So after obsessing a lot about my question, and much research, i finally have my answer. Everything is available in scipy , and i'm putting my code here so hopefully someone else can find this useful.

The function takes in an array of N-d points, a curve degree, a periodic state (opened or closed) and will return n samples along that curve. There are ways to make sure the curve samples are equidistant but for the time being i'll focus on this question, as it is all about speed.

Worthy of note: I can't seem to be able to go beyond a curve of 20th degree. Granted, that's overkill already, but i figured it's worth mentioning.
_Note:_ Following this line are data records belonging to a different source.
(* ===== verification/OpcodeTable.v ===== *)
(** * The assembler's table of opcode names

    [md_begin] of gas/config/tc-d10v.c puts the names of the opcodes into a hash table, in
    which [do_assemble] looks up the name of an instruction.  Asm.v has the finite map
    [d10v_hash] in its place; the table that gas/hash.c builds answers every search as
    this map does. *)
From S2P Require Import Prelude CInt Opcodes Asm Hash HashSpec.
#[local] Open Scope string_scope.
#[local] Open Scope list_scope.
#[local] Open Scope Z_scope.

Section Names.
(** The strings in memory; the addresses of the names of the opcodes and of their entries *)
Context (text : Z -> string) (name_at opcode_ptr : nat -> Z).

(** The loop of [md_begin] from the opcode [i] on *)
Fixpoint md_begin_table (fuel : nat) (prev_name : string) (i : nat) (l : list d10v_opcode) (c : hash_control) : option hash_control :=
  match l with
  | [] => Some c
  | op :: l' =>
      match name op with
      | None => Some c
      | Some nm =>
          if bool_decide (prev_name = nm) then md_begin_table fuel prev_name (S i) l' c
          else '(_, c) ← hash_insert text fuel c (name_at i) (opcode_ptr i); md_begin_table fuel nm (S i) l' c
      end
  end.

Context (Hnames : forall i op nm, d10v_opcodes !! i = Some op -> name op = Some nm -> text (name_at i) = nm).

Lemma md_begin_refines fuel l : forall i prev m c n, drop i d10v_opcodes = l ->
  table text (opcode_ptr <$> m) c -> holds_at_most n c -> 0 <= n -> n + Z.of_nat (length l) <= 2 ^ 23 ->
  exists c', md_begin_table fuel prev i l c = Some c' /\ table text (opcode_ptr <$> md_begin_loop prev i l m) c'.
Proof.
  induction l as [|op l IH]; intros i prev m c n Hd Ht Hn H0 Hb; cbn [md_begin_table md_begin_loop]; [by exists c|].
  cbn [length] in Hb. assert (d10v_opcodes !! i = Some op) as Hi by (rewrite <- (Nat.add_0_r i), <- lookup_drop, Hd; done).
  assert (drop (S i) d10v_opcodes = l) as Hd' by (rewrite <- Nat.add_1_r, <- drop_drop, Hd; done).
  destruct (name op) as [nm|] eqn:En; [|by exists c].
  case_bool_decide as Ep; [apply (IH (S i) prev m c n); (done || lia)|].
  destruct (insert_run text fuel _ c n (name_at i) (opcode_ptr i) Ht Hn) as (c1 & E & Ht1 & Hn1); [lia|].
  rewrite E. cbn [mbind option_bind]. rewrite (Hnames i op nm Hi En), lookup_fmap in Ht1.
  apply (IH (S i) nm _ c1 (n + 1)); [done| |done|lia|lia].
  destruct (m !! nm); cbn [fmap option_fmap option_map] in Ht1; [exact Ht1|]. by rewrite fmap_insert.
Qed.

(** C21: The assembler finds every opcode name. The hash table that [md_begin] builds with
    [hash_new] and [hash_insert] from the opcode table answers [hash_find] for any name, at
    any address, with the entry that [d10v_hash] has for it, the first of its run of equal
    names, and with NULL if no opcode has the name. *)
Theorem opcode_names_found fuel : exists c, md_begin_table fuel "" 0 d10v_opcodes hash_new = Some c /\
  forall p, exists c', hash_find text c p = Some (default 0 (opcode_ptr <$> d10v_hash !! text p), c') /\
    table text (opcode_ptr <$> d10v_hash) c'.
Proof.
  destruct (new_table text) as [Ht Hn].
  destruct (md_begin_refines fuel d10v_opcodes 0 "" ∅ hash_new 0) as (c & E & Ht'); [done|by rewrite fmap_empty|done|lia|vm_compute; discriminate|].
  exists c. split; [exact E|]. intros p. destruct (find_run text _ c p Ht') as (c' & E' & Ht2 & _).
  exists c'. split; [|exact Ht2]. rewrite E'. unfold d10v_hash. by rewrite lookup_fmap.
Qed.
End Names.

(** ** A witness *)

(** The name of the opcode [i] is at the address [i + 1], what the user writes from 0x1000
    on. *)
Definition user_names : list string := ["add"; "bra.l"; "ldb"; "nonsense"].
Definition memory_text (p : Z) : string :=
  if p <? 0x1000 then match d10v_opcodes !! Z.to_nat (p - 1) with
                      | Some op => default "" (name op)
                      | None => ""
                      end
  else default "" (user_names !! Z.to_nat (p - 0x1000)).
Lemma opcode_names_found_witness : exists c,
  md_begin_table memory_text (fun i => Z.of_nat i + 1) (fun i => 0x2000 + 16 * Z.of_nat i) 0 "" 0 d10v_opcodes hash_new = Some c /\
  (fst <$> hash_find memory_text c 0x1000) = Some (0x2000 + 16 * 2) /\ (fst <$> hash_find memory_text c 0x1003) = Some 0.
Proof.
  destruct (opcode_names_found memory_text (fun i => Z.of_nat i + 1) (fun i => 0x2000 + 16 * Z.of_nat i)) with (fuel := 0%nat)
    as (c & E & Hf).
  - intros i op nm Hi Hn. unfold memory_text. apply lookup_lt_Some in Hi as Hlt. change (length d10v_opcodes) with 166%nat in Hlt.
    rewrite (proj2 (Z.ltb_lt (Z.of_nat i + 1) 0x1000)) by lia.
    replace (Z.to_nat (Z.of_nat i + 1 - 1)) with i by lia. by rewrite Hi, Hn.
  - exists c. split; [exact E|]. destruct (Hf 0x1000) as (c1 & E1 & _), (Hf 0x1003) as (c2 & E2 & _). rewrite E1, E2.
    split; vm_compute; reflexivity.
Defined.
(* ===== verification/Machine.v ===== *)
(** * The machine: the invariant of every reachable state

    The judgement of Logic.v carried from the instruction functions to the issue
    of an instruction word, the run loop and the entry points of the simulator
    interface.  Between instructions the writeback slots are empty ([inv]). *)
From S2P Require Import Prelude CInt Opcodes State Memory Cregs.
From S2P Require Import SimopsAlu SimopsAcc SimopsFlow SimopsMem SimopsTrap Interp Logic OpRules.

(** The state between two instructions. *)
Definition inv (s : state) : Prop := wf s /\ slot s = [].

(** ** The flush *)

Lemma Forall_fold_left {A B} (P : A -> Prop) (Q : B -> Prop) (f : A -> B -> A) l x :
  P x -> Forall Q l -> (forall x y, P x -> Q y -> P (f x y)) -> P (fold_left f l x).
Proof. intros Hx Hl Hf. revert x Hx. by induction Hl; simpl; eauto. Qed.

Lemma masked_fits n old sl :
  0 <= n -> fits n old -> fits n (slot_mask sl) -> fits n (slot_data sl) ->
  fits n (masked_update old sl).
Proof.
  intros ? ? ? ?. apply lor_lt_pow2; [done| |done]. apply land_lt_pow2; [done|done|].
  unfold fits in *. lia.
Qed.

Lemma masked_cr_ok n old sl :
  cr_ok n old -> cr_ok n (slot_data sl) -> cr_ok n (masked_update old sl).
Proof.
  unfold cr_ok, masked_update. intros Ho Hd. rewrite Z.land_lor_distr_l, Hd. f_equal.
  rewrite <- Z.land_assoc, (Z.land_comm (slot_mask sl)), Z.land_assoc. by rewrite Ho.
Qed.

Lemma apply_slot_wf s sl : wf s -> slot_ok sl -> wf (apply_slot s sl).
Proof.
  intros Hs Hsl. pose proof Hs as Hs'. destruct Hs as [[? ?] [? Hc] [? ?] [? ?] ? ? ? ? ?].
  unfold apply_slot, slot_ok in *. destruct (slot_dest sl) as [n|n|n|n]; destruct Hsl as [Hd Hm].
  - split; try done. simpl. rewrite length_insert. split; [done|].
    apply Forall_insert; [done|]. apply masked_fits; try done. by apply wf_znth_regs.
  - split; try done. simpl. rewrite length_insert. split; [done|]. intros k Hk.
    rewrite !nth_lookup. destruct (decide (Z.to_nat n = k)) as [<-|Hne].
    + rewrite list_lookup_insert_eq by lia. simpl. rewrite Z2Nat.id by done.
      apply masked_cr_ok; [by apply wf_znth_cregs|done].
    + rewrite list_lookup_insert_ne by done. rewrite <- nth_lookup. by apply Hc.
  - split; try done. simpl. rewrite length_insert. split; [done|].
    apply Forall_insert; [done|]. apply masked_fits; try done. by apply wf_znth_sp.
  - split; try done. simpl. rewrite length_insert. split; [done|].
    apply Forall_insert; [done|]. unfold masked_update. rewrite Hm, Z.land_0_r, Z.lor_0_l.
    unfold s64. unfold fits in *. rewrite wrap_signed_small; lia.
Qed.

Lemma apply_slot_pc s sl : pc_changed (apply_slot s sl) = pc_changed s.
Proof. unfold apply_slot. by destruct (slot_dest sl). Qed.

Lemma flush_stop l : forall s,
  stop_simulator (fold_left apply_slot l s) = stop_simulator s.
Proof.
  induction l as [|sl l IH]; intros s; simpl; [done|]. rewrite IH. unfold apply_slot.
  by destruct (slot_dest sl).
Qed.
Lemma flush_pc l : forall s, pc_changed (fold_left apply_slot l s) = pc_changed s.
Proof. induction l as [|sl l IH]; intros s; simpl; [done|]. by rewrite IH, apply_slot_pc. Qed.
Also worthy of note: on my machine the code below can calculate 100,000 samples in 0.017s

import numpy as np
import scipy.interpolate as si


def bspline(cv, n=100, degree=3, periodic=False):
    """ Calculate n samples on a bspline

        cv :      Array ov control vertices
        n  :      Number of samples to return
        degree:   Curve degree
        periodic: True - Curve is closed
                  False - Curve is open
    """

    # If periodic, extend the point array by count+degree+1
    cv = np.asarray(cv)
    count = len(cv)

    if periodic:
        factor, fraction = divmod(count+degree+1, count)
        cv = np.concatenate((cv,) * factor + (cv[:fraction],))
        count = len(cv)
        degree = np.clip(degree,1,degree)

    # If opened, prevent degree from exceeding count-1
    else:
        degree = np.clip(degree,1,count-1)


    # Calculate knot vector
    kv = None
    if periodic:
        kv = np.arange(0-degree,count+degree+degree-1)
    else:
        kv = np.clip(np.arange(count+degree+1)-degree,0,count-degree)

    # Calculate query range
    u = np.linspace(periodic,(count-degree),n)


    # Calculate result
    return np.array(si.splev(u, (kv,cv.T,degree))).T

To test it:

import matplotlib.pyplot as plt
colors = ('b', 'g', 'r', 'c', 'm', 'y', 'k')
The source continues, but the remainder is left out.